Data supplied
Lemma post_never_deduplicates_witness :
  exists result st',
    @POST examplePlatform exampleRowId exampleNow exampleBody seededStore
    = Returned (Ok200 result) st'
    /\ exists result' st'',
         @POST examplePlatform exampleRowId (exampleNow + 1)%Z exampleBody
           st'
         = Returned (Ok200 result') st''
         /\ resultSessionId result' <> resultSessionId result.
Proof.
  eassert (H : @POST examplePlatform exampleRowId exampleNow exampleBody
                 seededStore
               = Returned (Ok200 _) _)
    by (vm_compute; reflexivity).
  eexists _, _. split; [exact H|].
  destruct (@post_never_deduplicates examplePlatform exampleRowId exampleNow
              (exampleNow + 1)%Z exampleBody seededStore _ _ H)
    as (_ & result' & st'' & H2 & _ & Hne & _).
  exists result', st''. split; [exact H2 | exact Hne].
Defined.

(** ** Model filter of the session list *)

Lemma splitOnFrom_cons : forall sep s acc,
  exists first rest, splitOnFrom sep acc s = first :: rest.
Proof.
  intros sep s. induction s as [|c s IH]; intros acc; cbn.
  - now exists (rev acc), [].
  - destruct (Ascii.eqb c sep); [now eexists _, _ | apply IH].
Qed.

(** Joining the pieces of a split gives the string back. *)
Lemma joinWith_splitOnFrom : forall sep s acc,
  joinWith [sep] (splitOnFrom sep acc s) = rev acc ++ s.
Proof.
  intros sep s. induction s as [|c s IH]; intros acc; cbn.
  - now rewrite app_nil_r.
  - destruct (Ascii.eqb_spec c sep) as [->|Hne].
    + destruct (splitOnFrom_cons sep s []) as (first & rest & E).
      assert (Hj := IH []). rewrite E in *.
      change (joinWith [sep] (rev acc :: first :: rest))
        with (rev acc ++ [sep] ++ joinWith [sep] (first :: rest)).
      now rewrite Hj.
    + rewrite IH. cbn. now rewrite <- app_assoc.
Qed.

(** A split at the first separator. *)
Lemma splitOnFrom_first : forall sep a b acc,
  ~ In sep a ->
  splitOnFrom sep acc (a ++ sep :: b) = (rev acc ++ a) :: splitOnFrom sep [] b.
Proof.
  intros sep a. induction a as [|c a IH]; intros b acc Hno; cbn.
  - now rewrite Ascii.eqb_refl, app_nil_r.
  - destruct (Ascii.eqb_spec c sep) as [->|Hne].
    + exfalso. apply Hno. now left.
    + rewrite IH by (intros Hin; apply Hno; now right).
      cbn. now rewrite <- app_assoc.
Qed.

(** The key of a model of the filter is read back as the provider and the
    model id it was made of, with white space trimmed and an empty one
    absent, when the provider holds no slash.  The model id may hold
    slashes. *)
Theorem splitModelKey_inverts_key :
  forall modelProvider modelId key label,
  modelOption modelProvider modelId = Some (key, label) ->
  ~ In "/"%char (trimOrEmpty modelProvider) ->
  splitModelKey key
  = (truthy (Some (trimOrEmpty modelProvider)),
     truthy (Some (trimOrEmpty modelId))).
Proof.
  intros modelProvider modelId key label H Hno. unfold modelOption in H.
  destruct (negb _ && negb _); [discriminate H|].
  injection H as <- _. unfold splitModelKey, splitOn.
  change (lit "/") with ["/"%char]. cbn [app].
  rewrite splitOnFrom_first by exact Hno. cbn [hd tl rev app].
  now rewrite joinWith_splitOnFrom.
Qed.

Lemma splitModelKey_inverts_key_witness :
  splitModelKey (lit "openrouter/meta/llama-3")
  = (Some (lit "openrouter"), Some (lit "meta/llama-3")).
Proof.
  apply (splitModelKey_inverts_key (Some (lit " openrouter "))
           (Some (lit "meta/llama-3")) (lit "openrouter/meta/llama-3")
           (lit "openrouter / meta/llama-3")).
  - reflexivity.
  - vm_compute. intros H.
    repeat (destruct H as [H|H]; [discriminate H|]). exact H.
Defined.

(** A provider with a slash is not read back: the key of provider
    ["a/b"] and model ["c"] gives provider ["a"] and model ["b/c"].  A
    model without provider is read back, and so is a provider without
    model. *)
Example splitModelKey_examples :
  (forall key label,
     modelOption (Some (lit "a/b")) (Some (lit "c")) = Some (key, label) ->
     splitModelKey key = (Some (lit "a"), Some (lit "b/c")))
  /\ (forall key label,
        modelOption None (Some (lit "gpt-5")) = Some (key, label) ->
        splitModelKey key = (None, Some (lit "gpt-5")))
  /\ (forall key label,
        modelOption (Some (lit "anthropic")) None = Some (key, label) ->
        splitModelKey key = (Some (lit "anthropic"), None))
  /\ modelOption (Some (lit "  ")) None = None.
Proof.
  repeat split; intros key label H; injection H as <- _; reflexivity.
Qed.

(** ** Ordering the messages of a session *)

Lemma insertBy_Permutation : forall (A : Type) (key : A -> Z) x l,
  Permutation (insertBy key x l) (x :: l).
Proof.
  intros A key x l. induction l as [|y l IH]; cbn; [reflexivity|].
  destruct (key x <=? key y)%Z; [reflexivity|].
  rewrite IH. apply perm_swap.
Qed.

Lemma sortBy_Permutation : forall (A : Type) (key : A -> Z) l,
  Permutation (sortBy key l) l.
Proof.
  intros A key l. unfold sortBy. induction l as [|x l IH]; cbn;
    [reflexivity|].
  rewrite insertBy_Permutation. now apply perm_skip.
Qed.

(** An insertion goes in front of every element of the same key. *)
Lemma insertBy_same_key : forall (A : Type) (key : A -> Z) t x l,
  filter (fun m => (key m =? t)%Z) (insertBy key x l)
  = filter (fun m => (key m =? t)%Z) (x :: l).
Proof.
  intros A key t x l. induction l as [|y l IH]; [reflexivity|].
  cbn [insertBy]. destruct (Z.leb_spec (key x) (key y)) as [Hle|Hlt];
    [reflexivity|].
  cbn [filter] in *. rewrite IH.
  destruct (Z.eqb_spec (key x) t) as [Hx|Hx];
    destruct (Z.eqb_spec (key y) t) as [Hy|Hy]; try reflexivity.
  lia.
Qed.

Lemma sortBy_same_key : forall (A : Type) (key : A -> Z) t l,
  filter (fun m => (key m =? t)%Z) (sortBy key l)
  = filter (fun m => (key m =? t)%Z) l.
Proof.
  intros A key t l. unfold sortBy. induction l as [|x l IH];
    [reflexivity|].
  cbn [fold_right]. rewrite insertBy_same_key. cbn [filter].
  now rewrite IH.
Qed.

Lemma unnumbered_mapIndexed : forall l index,
  map unnumbered (mapIndexed MessageInput.setOrdinal index l)
  = map unnumbered l.
Proof.
  intros l. induction l as [|m l IH]; intros index; [reflexivity|].
  cbn [mapIndexed map]. now rewrite IH.
Qed.

Lemma filter_map_key : forall t l,
  filter (fun m => (timeKey m =? t)%Z) (map unnumbered l)
  = map unnumbered (filter (fun m => (timeKey m =? t)%Z) l).
Proof.
  intros t l. induction l as [|m l IH]; [reflexivity|].
  cbn [map filter]. change (timeKey (unnumbered m)) with (timeKey m).
  destruct (timeKey m =? t)%Z; cbn [map]; now rewrite IH.
Qed.

(** Ordering the messages of a session loses and invents nothing: up to
    the ordinals it assigns, the result holds the same messages as often
    as the input.  It is stable: the messages of one time stamp, and the
    messages without one, keep the order they were read in. *)
Theorem orderMessages_keeps_messages :
  forall messages,
  Permutation (map unnumbered (orderMessages messages))
    (map unnumbered messages)
  /\ length (orderMessages messages) = length messages
  /\ forall t, atTime t (orderMessages messages) = atTime t messages.
Proof.
  intros messages. unfold orderMessages. split; [|split].
  - rewrite unnumbered_mapIndexed. apply Permutation_map.
    apply sortBy_Permutation.
  - rewrite <- (length_map unnumbered), unnumbered_mapIndexed, length_map.
    apply Permutation_length, sortBy_Permutation.
  - intros t. unfold atTime. rewrite unnumbered_mapIndexed.
    now rewrite !filter_map_key, sortBy_same_key.
Qed.

(** Three messages read at times 5, none and 5: the undated one comes
    first, the other two keep their order. *)
Example orderMessages_example :
  let at_ (id : str) (time : option Z) :=
    MessageInput.mk id USER None None (lit "x") None time 0 [] in
  map MessageInput.externalMessageId
    (orderMessages
       [at_ (lit "a") (Some 5%Z); at_ (lit "b") None;
        at_ (lit "c") (Some 5%Z)])
  = [lit "b"; lit "a"; lit "c"].
Proof. reflexivity. Qed.

(** ** The source tool and the workspace of a run *)

Lemma setSourceTools_same : forall st,
  setSourceTools (sourceTools st) st = st.
Proof. intros []. reflexivity. Qed.

Lemma ensureSourceTool_step : forall slug name st,
  exists tool st1,
    ensureSourceTool slug name st = Returned tool st1
    /\ (exists row,
          find (fun r => strEqb (SourceToolRow.slug r) slug) (sourceTools st1)
          = Some row
          /\ SourceToolRow.id row = tool /\ SourceToolRow.name row = name)
    /\ workspaces st1 = workspaces st
    /\ sessions st1 = sessions st
    /\ forall s, sourceTools s = sourceTools st1 ->
         ensureSourceTool slug name s = Returned tool s.
Proof.
  intros slug name st.
  set (q := fun r => strEqb (SourceToolRow.slug r) slug).
  set (f := fun r =>
              SourceToolRow.mk (SourceToolRow.id r) (SourceToolRow.slug r)
                name).
  assert (Hq : forall x, q (f x) = q x) by reflexivity.
  assert (Hagain : forall l r s,
            find q l = Some r -> f r = r -> sourceTools s = l ->
            ensureSourceTool slug name s = Returned (SourceToolRow.id r) s).
  { intros l r s Hfind Hfix Hs. unfold ensureSourceTool, upsertM.
    fold q. fold f. rewrite Hs, Hfind.
    rewrite (updateFirst_fixed _ q f l r Hfind Hfix), <- Hs.
    now rewrite setSourceTools_same. }
  unfold ensureSourceTool at 1, upsertM. fold q. fold f.
  destruct (find q (sourceTools st)) as [row|] eqn:Ef.
  - eexists _, _. split; [reflexivity|].
    assert (Hfind := find_updateFirst _ q f _ row Hq Ef).
    split; [|split; [|split]].
    + exists (f row). split; [now destruct st|]. now split.
    + now destruct st.
    + now destruct st.
    + intros s Hs.
      apply (Hagain (updateFirst q f (sourceTools st)) (f row) s);
        [exact Hfind | reflexivity|].
      rewrite Hs. now destruct st.
  - eexists _, _. split; [reflexivity|].
    assert (Hfind : find q (sourceTools st
                            ++ [SourceToolRow.mk (nextId st) slug name])
                    = Some (SourceToolRow.mk (nextId st) slug name)).
    { rewrite find_app_none by exact Ef. unfold q. cbn.
      now rewrite strEqb_refl. }
    split; [|split; [|split]].
    + eexists. split; [destruct st; exact Hfind|]. now split.
    + now destruct st.
    + now destruct st.
    + intros s Hs.
      apply (Hagain
               (sourceTools st ++ [SourceToolRow.mk (nextId st) slug name])
               (SourceToolRow.mk (nextId st) slug name) s);
        [exact Hfind | reflexivity|].
      rewrite Hs. now destruct st.
Qed.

Goal of the exercise
Quote the listing above, but only from the line that shows "- now exists (rev acc), []." through the line that shows "- now rewrite app_nil_r.".

Solved problem
  - now exists (rev acc), [].
  - destruct (Ascii.eqb c sep); [now eexists _, _ | apply IH].
Qed.

(** Joining the pieces of a split gives the string back. *)
Lemma joinWith_splitOnFrom : forall sep s acc,
  joinWith [sep] (splitOnFrom sep acc s) = rev acc ++ s.
Proof.
  intros sep s. induction s as [|c s IH]; intros acc; cbn.
  - now rewrite app_nil_r.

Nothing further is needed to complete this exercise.